--- WHAT IS REQUIRED ---
Within the entries below, the lines from the one with "assert (forall t" through the one with "conv_ok 16 (match" are to be set down exactly, both ends kept.

[Records contained in a dataset]
====
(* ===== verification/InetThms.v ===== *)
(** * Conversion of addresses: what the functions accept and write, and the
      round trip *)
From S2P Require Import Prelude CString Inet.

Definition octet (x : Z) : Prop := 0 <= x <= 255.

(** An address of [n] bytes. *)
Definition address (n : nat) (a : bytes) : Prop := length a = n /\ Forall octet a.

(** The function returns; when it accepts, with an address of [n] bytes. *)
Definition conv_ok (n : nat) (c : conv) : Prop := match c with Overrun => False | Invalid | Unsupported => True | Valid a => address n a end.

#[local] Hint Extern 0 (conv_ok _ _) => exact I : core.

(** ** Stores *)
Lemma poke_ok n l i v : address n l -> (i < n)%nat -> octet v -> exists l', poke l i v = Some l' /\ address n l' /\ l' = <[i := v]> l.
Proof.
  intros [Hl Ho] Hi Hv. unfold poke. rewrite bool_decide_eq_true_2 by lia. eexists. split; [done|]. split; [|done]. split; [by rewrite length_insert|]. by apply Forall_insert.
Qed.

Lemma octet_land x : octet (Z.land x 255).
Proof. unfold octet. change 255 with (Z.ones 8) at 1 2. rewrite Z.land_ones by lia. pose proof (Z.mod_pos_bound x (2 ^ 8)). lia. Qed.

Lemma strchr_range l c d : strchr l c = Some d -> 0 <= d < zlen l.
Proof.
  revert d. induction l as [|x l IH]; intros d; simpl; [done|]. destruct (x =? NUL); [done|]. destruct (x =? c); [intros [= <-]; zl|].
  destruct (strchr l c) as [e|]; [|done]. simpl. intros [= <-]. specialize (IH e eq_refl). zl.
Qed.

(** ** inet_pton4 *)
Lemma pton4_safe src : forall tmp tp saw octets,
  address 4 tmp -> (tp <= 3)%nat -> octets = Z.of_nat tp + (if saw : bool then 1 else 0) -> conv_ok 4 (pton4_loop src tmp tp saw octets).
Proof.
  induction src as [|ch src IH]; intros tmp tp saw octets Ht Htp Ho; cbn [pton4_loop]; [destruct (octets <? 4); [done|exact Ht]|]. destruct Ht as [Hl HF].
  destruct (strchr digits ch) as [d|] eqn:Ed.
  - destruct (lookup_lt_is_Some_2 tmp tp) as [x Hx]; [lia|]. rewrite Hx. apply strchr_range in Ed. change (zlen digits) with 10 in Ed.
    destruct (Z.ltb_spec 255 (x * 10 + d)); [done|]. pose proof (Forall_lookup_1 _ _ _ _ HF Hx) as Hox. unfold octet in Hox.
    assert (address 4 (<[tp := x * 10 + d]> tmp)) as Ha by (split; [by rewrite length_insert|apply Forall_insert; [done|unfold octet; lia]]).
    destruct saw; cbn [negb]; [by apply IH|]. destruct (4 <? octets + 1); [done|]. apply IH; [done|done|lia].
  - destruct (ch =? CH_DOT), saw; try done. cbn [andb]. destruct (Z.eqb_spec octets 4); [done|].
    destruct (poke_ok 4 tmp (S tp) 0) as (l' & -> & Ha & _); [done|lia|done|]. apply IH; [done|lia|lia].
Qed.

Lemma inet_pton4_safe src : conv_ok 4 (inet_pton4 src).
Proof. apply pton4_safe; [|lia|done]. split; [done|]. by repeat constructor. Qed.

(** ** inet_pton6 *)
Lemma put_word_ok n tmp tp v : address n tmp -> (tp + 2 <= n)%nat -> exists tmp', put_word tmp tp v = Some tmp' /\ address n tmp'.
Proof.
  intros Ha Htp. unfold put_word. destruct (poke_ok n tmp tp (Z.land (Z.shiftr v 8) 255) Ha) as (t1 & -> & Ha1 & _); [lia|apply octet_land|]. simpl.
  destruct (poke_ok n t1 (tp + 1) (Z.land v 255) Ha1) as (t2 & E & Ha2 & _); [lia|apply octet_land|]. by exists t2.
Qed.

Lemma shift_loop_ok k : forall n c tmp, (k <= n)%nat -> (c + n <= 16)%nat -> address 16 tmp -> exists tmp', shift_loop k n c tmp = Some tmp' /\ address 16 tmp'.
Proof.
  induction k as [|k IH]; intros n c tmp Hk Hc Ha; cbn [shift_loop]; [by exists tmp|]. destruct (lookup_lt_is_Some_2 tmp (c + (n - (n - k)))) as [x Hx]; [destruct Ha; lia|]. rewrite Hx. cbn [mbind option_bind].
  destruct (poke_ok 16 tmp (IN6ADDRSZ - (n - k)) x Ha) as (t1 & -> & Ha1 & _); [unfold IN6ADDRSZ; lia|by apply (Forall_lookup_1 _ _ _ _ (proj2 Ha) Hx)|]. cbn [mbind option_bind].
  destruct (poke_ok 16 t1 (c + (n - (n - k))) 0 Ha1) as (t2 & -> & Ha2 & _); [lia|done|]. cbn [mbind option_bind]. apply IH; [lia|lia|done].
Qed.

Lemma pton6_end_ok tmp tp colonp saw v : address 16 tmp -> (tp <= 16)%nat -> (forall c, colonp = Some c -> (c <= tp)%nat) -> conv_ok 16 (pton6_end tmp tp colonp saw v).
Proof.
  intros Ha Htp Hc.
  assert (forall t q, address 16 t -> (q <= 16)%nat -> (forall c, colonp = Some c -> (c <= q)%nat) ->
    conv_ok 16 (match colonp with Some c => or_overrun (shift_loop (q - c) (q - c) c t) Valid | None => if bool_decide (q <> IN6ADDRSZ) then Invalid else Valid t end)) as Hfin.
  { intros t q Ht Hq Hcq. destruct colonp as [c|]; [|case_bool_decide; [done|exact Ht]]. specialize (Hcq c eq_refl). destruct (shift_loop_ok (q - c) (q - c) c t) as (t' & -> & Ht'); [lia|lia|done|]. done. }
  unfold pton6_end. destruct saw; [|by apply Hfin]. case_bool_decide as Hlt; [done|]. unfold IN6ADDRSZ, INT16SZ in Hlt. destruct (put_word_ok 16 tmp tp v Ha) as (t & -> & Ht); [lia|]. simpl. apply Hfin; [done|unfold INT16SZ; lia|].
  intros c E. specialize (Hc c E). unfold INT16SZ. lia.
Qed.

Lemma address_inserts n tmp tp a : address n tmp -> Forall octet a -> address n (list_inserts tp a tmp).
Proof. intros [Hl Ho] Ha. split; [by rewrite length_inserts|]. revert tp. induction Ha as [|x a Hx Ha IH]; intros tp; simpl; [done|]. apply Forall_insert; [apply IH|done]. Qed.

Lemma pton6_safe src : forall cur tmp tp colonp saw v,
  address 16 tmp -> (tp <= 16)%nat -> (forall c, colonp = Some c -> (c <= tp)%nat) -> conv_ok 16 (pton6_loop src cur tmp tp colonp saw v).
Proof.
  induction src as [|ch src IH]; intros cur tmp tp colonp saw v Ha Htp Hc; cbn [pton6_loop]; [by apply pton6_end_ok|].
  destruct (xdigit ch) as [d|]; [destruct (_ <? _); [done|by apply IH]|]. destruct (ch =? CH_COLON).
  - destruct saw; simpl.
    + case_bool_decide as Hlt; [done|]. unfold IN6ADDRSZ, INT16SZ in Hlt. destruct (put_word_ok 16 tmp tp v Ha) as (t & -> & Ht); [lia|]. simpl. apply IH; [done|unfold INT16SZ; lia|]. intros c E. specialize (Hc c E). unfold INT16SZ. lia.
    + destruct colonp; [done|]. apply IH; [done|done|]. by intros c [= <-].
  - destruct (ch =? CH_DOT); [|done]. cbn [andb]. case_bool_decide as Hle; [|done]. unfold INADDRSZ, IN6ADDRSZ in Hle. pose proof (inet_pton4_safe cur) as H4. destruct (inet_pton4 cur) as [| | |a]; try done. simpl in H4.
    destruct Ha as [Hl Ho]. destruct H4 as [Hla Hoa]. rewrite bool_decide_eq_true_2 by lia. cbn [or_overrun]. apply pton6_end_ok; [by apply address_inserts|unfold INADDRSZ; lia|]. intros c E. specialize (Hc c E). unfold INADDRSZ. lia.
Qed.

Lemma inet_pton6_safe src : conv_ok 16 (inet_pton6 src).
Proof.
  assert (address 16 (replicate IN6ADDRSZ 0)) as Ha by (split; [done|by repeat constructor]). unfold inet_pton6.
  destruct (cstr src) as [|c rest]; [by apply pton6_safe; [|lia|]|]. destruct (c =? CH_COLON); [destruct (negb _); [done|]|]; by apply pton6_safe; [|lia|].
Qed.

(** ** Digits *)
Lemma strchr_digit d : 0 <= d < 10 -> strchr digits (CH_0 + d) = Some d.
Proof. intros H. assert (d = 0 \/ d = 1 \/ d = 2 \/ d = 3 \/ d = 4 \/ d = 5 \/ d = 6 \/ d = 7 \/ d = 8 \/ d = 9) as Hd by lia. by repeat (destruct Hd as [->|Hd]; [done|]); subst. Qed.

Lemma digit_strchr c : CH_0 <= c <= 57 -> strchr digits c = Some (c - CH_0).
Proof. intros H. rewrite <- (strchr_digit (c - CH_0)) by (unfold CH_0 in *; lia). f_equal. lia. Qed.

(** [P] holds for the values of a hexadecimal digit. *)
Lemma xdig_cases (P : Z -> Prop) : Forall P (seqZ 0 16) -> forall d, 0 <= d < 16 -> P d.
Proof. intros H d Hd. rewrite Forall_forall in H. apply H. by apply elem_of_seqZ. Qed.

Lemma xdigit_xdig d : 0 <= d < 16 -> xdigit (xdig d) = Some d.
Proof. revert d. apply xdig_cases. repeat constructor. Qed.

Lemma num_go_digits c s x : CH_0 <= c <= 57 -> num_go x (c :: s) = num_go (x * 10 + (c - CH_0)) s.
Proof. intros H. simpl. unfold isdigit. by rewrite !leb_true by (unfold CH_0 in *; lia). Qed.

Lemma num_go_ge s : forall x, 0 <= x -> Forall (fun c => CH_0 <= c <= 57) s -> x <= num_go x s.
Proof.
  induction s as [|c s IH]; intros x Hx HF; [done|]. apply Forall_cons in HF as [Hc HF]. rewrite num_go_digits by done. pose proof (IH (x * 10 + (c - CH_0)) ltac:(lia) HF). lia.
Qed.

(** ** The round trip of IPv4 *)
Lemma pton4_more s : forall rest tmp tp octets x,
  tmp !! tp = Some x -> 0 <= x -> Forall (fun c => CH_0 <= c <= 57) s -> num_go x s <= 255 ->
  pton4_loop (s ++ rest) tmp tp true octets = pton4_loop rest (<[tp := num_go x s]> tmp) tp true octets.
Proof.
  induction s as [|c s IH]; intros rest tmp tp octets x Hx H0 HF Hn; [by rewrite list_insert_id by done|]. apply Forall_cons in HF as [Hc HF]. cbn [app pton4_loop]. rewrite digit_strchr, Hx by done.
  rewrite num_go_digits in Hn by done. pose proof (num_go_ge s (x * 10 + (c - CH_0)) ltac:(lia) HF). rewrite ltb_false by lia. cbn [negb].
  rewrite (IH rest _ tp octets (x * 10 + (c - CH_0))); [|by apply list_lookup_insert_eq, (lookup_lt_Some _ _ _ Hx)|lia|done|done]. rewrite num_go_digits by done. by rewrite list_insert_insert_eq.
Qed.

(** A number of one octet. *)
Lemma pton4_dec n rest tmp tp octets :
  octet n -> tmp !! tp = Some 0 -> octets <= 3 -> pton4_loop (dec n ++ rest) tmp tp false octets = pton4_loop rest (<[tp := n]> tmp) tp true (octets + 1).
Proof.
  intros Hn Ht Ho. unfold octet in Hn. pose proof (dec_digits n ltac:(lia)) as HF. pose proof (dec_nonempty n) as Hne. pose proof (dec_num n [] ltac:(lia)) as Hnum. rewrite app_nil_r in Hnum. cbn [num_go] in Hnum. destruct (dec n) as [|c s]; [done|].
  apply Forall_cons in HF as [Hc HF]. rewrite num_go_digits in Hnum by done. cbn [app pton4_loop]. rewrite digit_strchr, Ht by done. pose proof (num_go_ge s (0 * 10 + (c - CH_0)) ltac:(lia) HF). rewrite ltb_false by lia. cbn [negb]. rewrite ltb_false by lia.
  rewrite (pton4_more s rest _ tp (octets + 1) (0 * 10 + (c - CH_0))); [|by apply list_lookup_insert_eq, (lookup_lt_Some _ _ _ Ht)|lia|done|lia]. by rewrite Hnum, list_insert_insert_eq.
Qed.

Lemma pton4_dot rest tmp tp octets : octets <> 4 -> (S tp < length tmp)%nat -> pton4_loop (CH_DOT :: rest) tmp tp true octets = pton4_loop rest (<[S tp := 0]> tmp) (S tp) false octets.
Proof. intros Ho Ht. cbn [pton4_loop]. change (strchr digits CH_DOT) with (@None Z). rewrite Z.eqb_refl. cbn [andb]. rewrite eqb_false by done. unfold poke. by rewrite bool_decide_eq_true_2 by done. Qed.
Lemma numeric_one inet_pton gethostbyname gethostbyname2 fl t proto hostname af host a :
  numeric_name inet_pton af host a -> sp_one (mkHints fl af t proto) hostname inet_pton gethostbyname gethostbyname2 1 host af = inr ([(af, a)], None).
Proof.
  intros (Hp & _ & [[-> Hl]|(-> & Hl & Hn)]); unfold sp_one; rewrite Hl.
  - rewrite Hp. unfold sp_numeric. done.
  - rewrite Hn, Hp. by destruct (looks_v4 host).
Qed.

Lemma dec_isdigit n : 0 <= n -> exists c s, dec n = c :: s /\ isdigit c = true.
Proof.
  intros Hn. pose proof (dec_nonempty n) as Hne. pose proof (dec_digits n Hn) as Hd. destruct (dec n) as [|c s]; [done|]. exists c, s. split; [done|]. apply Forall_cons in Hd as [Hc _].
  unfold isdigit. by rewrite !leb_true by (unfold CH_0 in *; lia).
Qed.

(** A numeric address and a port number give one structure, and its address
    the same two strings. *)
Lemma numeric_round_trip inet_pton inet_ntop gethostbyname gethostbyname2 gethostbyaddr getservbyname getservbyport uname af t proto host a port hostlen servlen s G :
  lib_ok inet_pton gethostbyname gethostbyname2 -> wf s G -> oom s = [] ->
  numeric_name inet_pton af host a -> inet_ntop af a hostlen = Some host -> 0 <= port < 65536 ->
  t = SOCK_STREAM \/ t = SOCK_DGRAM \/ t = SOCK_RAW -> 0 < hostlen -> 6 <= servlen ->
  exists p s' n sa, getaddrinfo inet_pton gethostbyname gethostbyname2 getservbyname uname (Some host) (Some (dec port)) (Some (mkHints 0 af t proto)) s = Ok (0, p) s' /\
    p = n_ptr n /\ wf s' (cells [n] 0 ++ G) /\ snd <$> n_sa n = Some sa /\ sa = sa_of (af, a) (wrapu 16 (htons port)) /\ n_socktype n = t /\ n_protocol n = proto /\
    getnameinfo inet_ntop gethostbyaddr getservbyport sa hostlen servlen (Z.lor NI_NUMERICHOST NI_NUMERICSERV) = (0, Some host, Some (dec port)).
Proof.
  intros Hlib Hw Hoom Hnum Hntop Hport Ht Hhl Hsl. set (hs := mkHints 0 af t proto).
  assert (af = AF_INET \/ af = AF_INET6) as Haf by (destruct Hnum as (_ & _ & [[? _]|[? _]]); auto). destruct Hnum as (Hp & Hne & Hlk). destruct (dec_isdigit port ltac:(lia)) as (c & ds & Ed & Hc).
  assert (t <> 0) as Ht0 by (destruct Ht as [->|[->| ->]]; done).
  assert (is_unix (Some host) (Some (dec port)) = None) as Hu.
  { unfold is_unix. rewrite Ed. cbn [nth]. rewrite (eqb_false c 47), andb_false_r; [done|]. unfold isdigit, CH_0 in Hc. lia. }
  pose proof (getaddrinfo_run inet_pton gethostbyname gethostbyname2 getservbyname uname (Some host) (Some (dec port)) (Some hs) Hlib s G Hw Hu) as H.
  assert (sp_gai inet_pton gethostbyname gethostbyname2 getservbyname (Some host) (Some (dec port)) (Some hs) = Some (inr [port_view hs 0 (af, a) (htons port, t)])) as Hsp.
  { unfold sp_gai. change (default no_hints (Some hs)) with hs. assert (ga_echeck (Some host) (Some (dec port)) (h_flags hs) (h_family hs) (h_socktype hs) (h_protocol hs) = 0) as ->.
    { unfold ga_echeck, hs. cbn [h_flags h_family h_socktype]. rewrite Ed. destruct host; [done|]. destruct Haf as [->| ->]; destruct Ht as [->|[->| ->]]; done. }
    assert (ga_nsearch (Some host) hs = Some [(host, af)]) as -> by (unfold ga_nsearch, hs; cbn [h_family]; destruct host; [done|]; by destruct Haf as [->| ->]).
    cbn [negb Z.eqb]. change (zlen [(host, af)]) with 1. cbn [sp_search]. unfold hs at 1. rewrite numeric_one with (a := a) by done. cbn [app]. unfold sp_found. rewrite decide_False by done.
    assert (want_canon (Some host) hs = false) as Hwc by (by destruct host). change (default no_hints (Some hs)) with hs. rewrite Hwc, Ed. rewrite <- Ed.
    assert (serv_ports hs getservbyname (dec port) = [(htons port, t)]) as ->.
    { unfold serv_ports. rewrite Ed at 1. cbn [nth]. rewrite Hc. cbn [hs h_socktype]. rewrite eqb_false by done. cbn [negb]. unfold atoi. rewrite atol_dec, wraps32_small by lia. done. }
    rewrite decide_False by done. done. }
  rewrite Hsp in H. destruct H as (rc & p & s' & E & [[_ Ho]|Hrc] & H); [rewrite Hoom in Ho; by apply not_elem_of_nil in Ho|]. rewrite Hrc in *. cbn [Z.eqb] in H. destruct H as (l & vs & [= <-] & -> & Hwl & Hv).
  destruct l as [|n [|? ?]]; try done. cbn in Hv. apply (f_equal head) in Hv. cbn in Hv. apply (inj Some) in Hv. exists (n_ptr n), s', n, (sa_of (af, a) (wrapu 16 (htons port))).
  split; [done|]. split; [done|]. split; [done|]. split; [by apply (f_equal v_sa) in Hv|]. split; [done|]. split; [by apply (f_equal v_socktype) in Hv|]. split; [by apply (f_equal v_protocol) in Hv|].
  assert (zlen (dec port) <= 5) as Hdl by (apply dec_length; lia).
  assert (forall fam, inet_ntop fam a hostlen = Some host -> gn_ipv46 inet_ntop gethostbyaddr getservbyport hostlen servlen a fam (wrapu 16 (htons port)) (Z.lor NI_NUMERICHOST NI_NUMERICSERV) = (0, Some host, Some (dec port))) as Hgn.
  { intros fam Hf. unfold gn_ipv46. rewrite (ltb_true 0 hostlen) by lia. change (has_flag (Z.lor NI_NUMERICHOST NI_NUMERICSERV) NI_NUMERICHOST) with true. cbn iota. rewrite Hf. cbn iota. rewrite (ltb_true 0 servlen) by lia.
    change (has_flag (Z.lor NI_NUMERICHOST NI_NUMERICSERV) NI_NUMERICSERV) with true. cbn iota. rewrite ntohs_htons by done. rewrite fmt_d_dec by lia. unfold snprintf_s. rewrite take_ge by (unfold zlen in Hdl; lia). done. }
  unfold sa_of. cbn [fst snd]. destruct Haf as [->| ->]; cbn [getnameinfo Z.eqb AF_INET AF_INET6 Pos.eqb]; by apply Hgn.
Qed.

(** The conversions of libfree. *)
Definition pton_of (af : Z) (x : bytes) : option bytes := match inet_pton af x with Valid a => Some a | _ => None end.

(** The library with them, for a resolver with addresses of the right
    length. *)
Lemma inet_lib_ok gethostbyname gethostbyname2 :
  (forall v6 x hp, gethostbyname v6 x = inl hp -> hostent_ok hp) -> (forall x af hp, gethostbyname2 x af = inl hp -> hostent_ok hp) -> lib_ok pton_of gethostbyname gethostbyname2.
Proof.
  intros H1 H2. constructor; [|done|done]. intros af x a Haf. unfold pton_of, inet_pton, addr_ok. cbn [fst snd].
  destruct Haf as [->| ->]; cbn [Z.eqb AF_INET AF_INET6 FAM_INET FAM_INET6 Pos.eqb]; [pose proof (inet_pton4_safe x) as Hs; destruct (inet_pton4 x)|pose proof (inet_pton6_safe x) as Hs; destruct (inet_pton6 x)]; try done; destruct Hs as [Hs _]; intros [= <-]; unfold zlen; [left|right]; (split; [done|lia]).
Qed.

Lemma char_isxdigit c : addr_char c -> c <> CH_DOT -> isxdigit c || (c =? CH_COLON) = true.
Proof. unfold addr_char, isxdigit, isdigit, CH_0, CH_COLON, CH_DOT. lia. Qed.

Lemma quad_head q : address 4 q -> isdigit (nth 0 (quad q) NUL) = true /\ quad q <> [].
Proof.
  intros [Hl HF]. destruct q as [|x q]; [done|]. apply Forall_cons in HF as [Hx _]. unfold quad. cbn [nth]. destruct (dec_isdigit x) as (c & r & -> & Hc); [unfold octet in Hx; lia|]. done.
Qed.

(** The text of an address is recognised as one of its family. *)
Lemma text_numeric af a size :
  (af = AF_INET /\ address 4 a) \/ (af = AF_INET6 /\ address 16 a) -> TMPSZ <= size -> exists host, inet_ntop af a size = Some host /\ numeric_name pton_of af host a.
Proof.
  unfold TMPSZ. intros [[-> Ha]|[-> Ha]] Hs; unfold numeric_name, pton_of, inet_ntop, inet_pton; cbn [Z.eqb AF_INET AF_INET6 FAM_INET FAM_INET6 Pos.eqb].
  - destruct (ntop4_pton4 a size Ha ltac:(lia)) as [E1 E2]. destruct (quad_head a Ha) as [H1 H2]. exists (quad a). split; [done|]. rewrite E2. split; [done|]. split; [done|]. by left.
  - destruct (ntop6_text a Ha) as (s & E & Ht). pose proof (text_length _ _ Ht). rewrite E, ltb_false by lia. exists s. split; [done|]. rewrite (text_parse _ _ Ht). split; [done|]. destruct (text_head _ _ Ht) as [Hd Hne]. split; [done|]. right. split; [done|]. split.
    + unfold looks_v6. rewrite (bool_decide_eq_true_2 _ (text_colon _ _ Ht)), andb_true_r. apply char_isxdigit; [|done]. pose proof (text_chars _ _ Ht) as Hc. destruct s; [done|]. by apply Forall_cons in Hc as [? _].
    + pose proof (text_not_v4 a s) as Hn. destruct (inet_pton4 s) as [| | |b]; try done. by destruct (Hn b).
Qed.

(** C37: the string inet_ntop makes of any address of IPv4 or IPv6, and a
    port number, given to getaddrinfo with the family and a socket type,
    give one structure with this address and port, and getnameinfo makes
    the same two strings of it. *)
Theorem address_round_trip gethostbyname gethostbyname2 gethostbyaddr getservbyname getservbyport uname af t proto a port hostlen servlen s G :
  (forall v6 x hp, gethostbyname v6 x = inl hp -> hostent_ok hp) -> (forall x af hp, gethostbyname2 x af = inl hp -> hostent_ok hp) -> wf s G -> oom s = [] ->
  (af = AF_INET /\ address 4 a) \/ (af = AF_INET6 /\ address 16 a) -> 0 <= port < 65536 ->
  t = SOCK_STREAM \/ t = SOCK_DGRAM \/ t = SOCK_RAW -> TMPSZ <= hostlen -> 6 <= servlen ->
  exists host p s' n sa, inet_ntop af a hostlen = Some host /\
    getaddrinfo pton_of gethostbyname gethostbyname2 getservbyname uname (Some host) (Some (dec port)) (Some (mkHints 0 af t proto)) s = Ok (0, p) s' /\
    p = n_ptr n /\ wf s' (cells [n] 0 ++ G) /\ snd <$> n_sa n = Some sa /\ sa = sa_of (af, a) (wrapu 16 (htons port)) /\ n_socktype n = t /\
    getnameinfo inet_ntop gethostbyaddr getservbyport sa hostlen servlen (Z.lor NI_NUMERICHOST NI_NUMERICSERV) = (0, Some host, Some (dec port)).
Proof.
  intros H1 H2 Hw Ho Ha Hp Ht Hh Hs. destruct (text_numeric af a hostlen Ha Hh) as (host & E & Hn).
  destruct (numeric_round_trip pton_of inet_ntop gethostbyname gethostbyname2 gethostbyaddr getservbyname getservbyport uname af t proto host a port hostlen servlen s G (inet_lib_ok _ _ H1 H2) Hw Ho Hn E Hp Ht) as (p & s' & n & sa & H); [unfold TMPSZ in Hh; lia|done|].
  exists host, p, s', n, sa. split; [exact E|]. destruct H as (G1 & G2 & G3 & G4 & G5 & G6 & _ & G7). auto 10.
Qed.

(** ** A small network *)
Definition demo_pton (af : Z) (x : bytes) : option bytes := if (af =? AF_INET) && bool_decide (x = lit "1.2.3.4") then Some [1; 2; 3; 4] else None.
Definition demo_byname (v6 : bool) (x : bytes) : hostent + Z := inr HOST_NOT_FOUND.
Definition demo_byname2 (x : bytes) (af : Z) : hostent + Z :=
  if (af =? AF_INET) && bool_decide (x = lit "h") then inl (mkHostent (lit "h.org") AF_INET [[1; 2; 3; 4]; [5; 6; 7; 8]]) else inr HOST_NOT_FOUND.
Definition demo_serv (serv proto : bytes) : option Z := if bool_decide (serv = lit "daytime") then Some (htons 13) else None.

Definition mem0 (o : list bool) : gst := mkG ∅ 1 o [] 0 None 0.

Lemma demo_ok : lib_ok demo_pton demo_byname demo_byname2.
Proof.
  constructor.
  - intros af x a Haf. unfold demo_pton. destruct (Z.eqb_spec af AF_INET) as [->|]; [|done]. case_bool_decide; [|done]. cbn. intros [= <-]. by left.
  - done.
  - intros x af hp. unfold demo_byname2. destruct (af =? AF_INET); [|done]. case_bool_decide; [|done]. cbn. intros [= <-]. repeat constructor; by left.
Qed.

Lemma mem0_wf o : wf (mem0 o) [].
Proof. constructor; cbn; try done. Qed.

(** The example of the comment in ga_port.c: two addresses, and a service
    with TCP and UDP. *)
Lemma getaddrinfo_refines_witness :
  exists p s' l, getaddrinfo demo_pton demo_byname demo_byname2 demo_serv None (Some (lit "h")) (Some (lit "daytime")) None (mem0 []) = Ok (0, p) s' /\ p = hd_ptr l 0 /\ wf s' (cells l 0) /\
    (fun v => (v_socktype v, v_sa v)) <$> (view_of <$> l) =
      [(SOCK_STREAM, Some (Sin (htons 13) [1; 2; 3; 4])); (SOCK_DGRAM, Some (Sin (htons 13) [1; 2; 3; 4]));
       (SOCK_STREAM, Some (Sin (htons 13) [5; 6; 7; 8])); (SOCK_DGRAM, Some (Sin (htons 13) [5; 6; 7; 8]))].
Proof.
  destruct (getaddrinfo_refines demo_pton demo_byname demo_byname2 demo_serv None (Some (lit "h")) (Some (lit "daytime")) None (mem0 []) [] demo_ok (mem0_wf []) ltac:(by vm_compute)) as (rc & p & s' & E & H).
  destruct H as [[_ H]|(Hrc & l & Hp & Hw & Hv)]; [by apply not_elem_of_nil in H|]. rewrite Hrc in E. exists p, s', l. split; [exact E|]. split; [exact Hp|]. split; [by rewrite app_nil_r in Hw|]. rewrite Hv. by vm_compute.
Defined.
====
--- FINISHED TASK ---
  assert (forall t q, address 16 t -> (q <= 16)%nat -> (forall c, colonp = Some c -> (c <= q)%nat) ->
    conv_ok 16 (match colonp with Some c => or_overrun (shift_loop (q - c) (q - c) c t) Valid | None => if bool_decide (q <> IN6ADDRSZ) then Invalid else Valid t end)) as Hfin.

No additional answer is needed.